Two years ago, German outfit E-Legend went public with plans to create an electric homage to the Audi Sport Quattro S1. The renderings showed a battery-powered coupe bearing the familiar silhouette of the celebrated Group B rally car, with exaggerated takes on the Audi’s already-exaggerated features like the swollen wheel arches and power bulge hood. The EL1 updates the design with neat flourishes like the NACA-duct-shaped glass panel in the roof illuminating a sumptuous cabin. The production version is getting closer, E-Legend taking one of its carbon fiber monocoques to an airfield for a fine-tuning session of drifting and donuts. We know how specs can dramatically change from conception to production, but the performance specs match or outdo the targets: 805 horsepower and 848 pound-feet of torque from three e-motors of asymmetric output, 0-62 miles per hour in 2.8 seconds, and a top speed of 186 mph. Of those sums, torque is up 74 lb-ft.
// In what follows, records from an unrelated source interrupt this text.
Lemma lookup_replaceNode_eq (h : nat) (n n0 : Node) (s : State) :
  nodes (db s) !! h = Some n0 -> nodes (db (replaceNode h n s)) !! h = Some n.
Proof. intros H. simpl. apply list_lookup_insert_eq. eapply lookup_lt_Some. exact H. Qed.

Lemma lookup_replaceNode_ne (h h' : nat) (n : Node) (s : State) :
  h <> h' -> nodes (db (replaceNode h n s)) !! h' = nodes (db s) !! h'.
Proof. intros H. simpl. apply list_lookup_insert_ne. exact H. Qed.

Lemma replaceNode_twice (h : nat) (n n' : Node) (s : State) :
  replaceNode h n (replaceNode h n' s) = replaceNode h n s.
Proof. unfold replaceNode. simpl. rewrite list_insert_insert_eq. reflexivity. Qed.

Lemma findIndex_Some {A} (test : A -> bool) (l : list A) (i j : nat) :
  findIndex test l i = Some j ->
  exists x, (i <= j)%nat /\ l !! (j - i)%nat = Some x /\ test x = true.
Proof.
  revert i; induction l as [|a l IH]; intros i H; simpl in H; [discriminate|].
  destruct (test a) eqn:Ha.
  - inversion H; subst j. exists a. rewrite Nat.sub_diag. auto.
  - destruct (IH _ H) as (x & Hle & Hx & Ht). exists x. split; [lia|]. split; [|exact Ht].
    replace (j - i)%nat with (S (j - S i)) by lia. exact Hx.
Qed.

(** The sibling property as the binder leaves it. *)
Lemma sibling_marked (d : Doc) (qpa : QmlPropertyArguments) (att : bool) (h n : nat)
    (node c0 : Node) (bound : list nat) (s0 : State) :
  nodes (db s0) !! h = Some node -> nodes (db s0) !! n = Some c0 -> n <> h ->
  (_ <- onNode n (setIsList (qpa_isList qpa)) ;;
   _ <- onNode n (setLocation (doc_location d)) ;;
   _ <- onNode n (setDoc d) ;;
   qmlProperty <- getNode h ;;
   _ <- onNode n (markReadOnly (isReadOnly qmlProperty && negb att)) ;;
   qmlProperty' <- getNode h ;;
   _ <- (if isDefaultProperty qmlProperty' then onNode n markDefault else ret tt) ;;
   ret (bound ++ [n])%list) s0
  = Some ((bound ++ [n])%list,
          replaceNode n
            ((if isDefaultProperty node then markDefault else fun c => c)
               (markReadOnly (isReadOnly node && negb att)
                  (setDoc d (setLocation (doc_location d)
                               (setIsList (qpa_isList qpa) c0))))) s0).
Proof.
  intros Hh Hn Hne.
  unfold bind at 1. rewrite (onNode_spec n _ c0 s0 Hn).
  unfold bind at 1. erewrite onNode_spec by (eapply lookup_replaceNode_eq; exact Hn).
  rewrite replaceNode_twice.
  unfold bind at 1. erewrite onNode_spec by (eapply lookup_replaceNode_eq; exact Hn).
  rewrite replaceNode_twice.
  unfold bind at 1. erewrite getNode_spec
    by (rewrite lookup_replaceNode_ne by exact Hne; exact Hh).
  unfold bind at 1. erewrite onNode_spec by (eapply lookup_replaceNode_eq; exact Hn).
  rewrite replaceNode_twice.
  unfold bind at 1. erewrite getNode_spec
    by (rewrite lookup_replaceNode_ne by exact Hne; exact Hh).
  destruct (isDefaultProperty node).
  - unfold bind at 1. erewrite onNode_spec by (eapply lookup_replaceNode_eq; exact Hn).
    rewrite replaceNode_twice. reflexivity.
  - reflexivity.
Qed.
End BinderFacts.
For any who don’t know, a series of Audi Sport cars simply named “Quattro” won two WRC tiles, in 1982 and 1984. E-Legend has chosen one of the most iconic models to emulate, but the least successful, the Audi Sport Quattro S1. That might have something to do with E-Legend’s founder, Marcus Holzinger, being the son of Wolfgang Holzinger, a modeler at Audi in the early 1980s who worked on the Audi Sport Quattro’s lines. The S1 version won a single rally, the San Remo event in 1985 with Walter Röhrl at the wheel, and zero championships. The classic model made about 476 hp and 354 lb-ft from a turbocharged 2.1-liter inline-five-cylinder engine and weighed roughly 2,580 pounds.
The prototype is still being worked up to its target figures and final equipment spec, though. At the moment, the pre-pro version makes 604 horses from its two 302-hp rear motors. When everything is cranked up, the ultimate plan is to have the front motor contribute a further 201 hp, the torque split about 280 lb-ft from the front motor and about 247 lb-ft from each of the rear motors. Power’s sent through an open diff now, production cars should get a mechanical limited-slip differential on the rear axle and maybe one up front, too.
The biggest diversion from the 2021 spec concerns the battery and curb weight. The original spec sheet included a 90-kWh T-shaped battery behind the cockpit, the transverse portion meant to keep weight centered 43/57 front-to-rear. The battery capacity’s been shrunk to 80 kWh; despite that, curb weight is up. E-Legend planned for the car to weigh 3,700 pounds, that’s climbed to 3,950 pounds. Nothing that 805 hp and 848 lb-ft should have trouble moving, though. Maximum charging speed is also down, from 300 kW to 200 kW.
E-Legend’s put the production run for the EL1 at 30 units, each starting at 890,000 euros ($949,000 U.S.). The price includes that sensational looking interior as well as features like power windows, air conditioning, parking sensors, and a rear-view camera. The plan is to show the production version at the 2024 Monterey Car Week. E-Legend says it’s already conceiving its follow-up product, another rally legend that will become the EL2. If you don’t want want to wait, remember that E-Legend isn’t the only outfit hand-building beautiful resurrections of WRC icons. The car that interrupted Audi’s WRC triumphs was the Lancia 037, and if you’re ok with internal combustion, the Kimera Automobili 037 is a gorgeous bit of mobile art you can buy right now.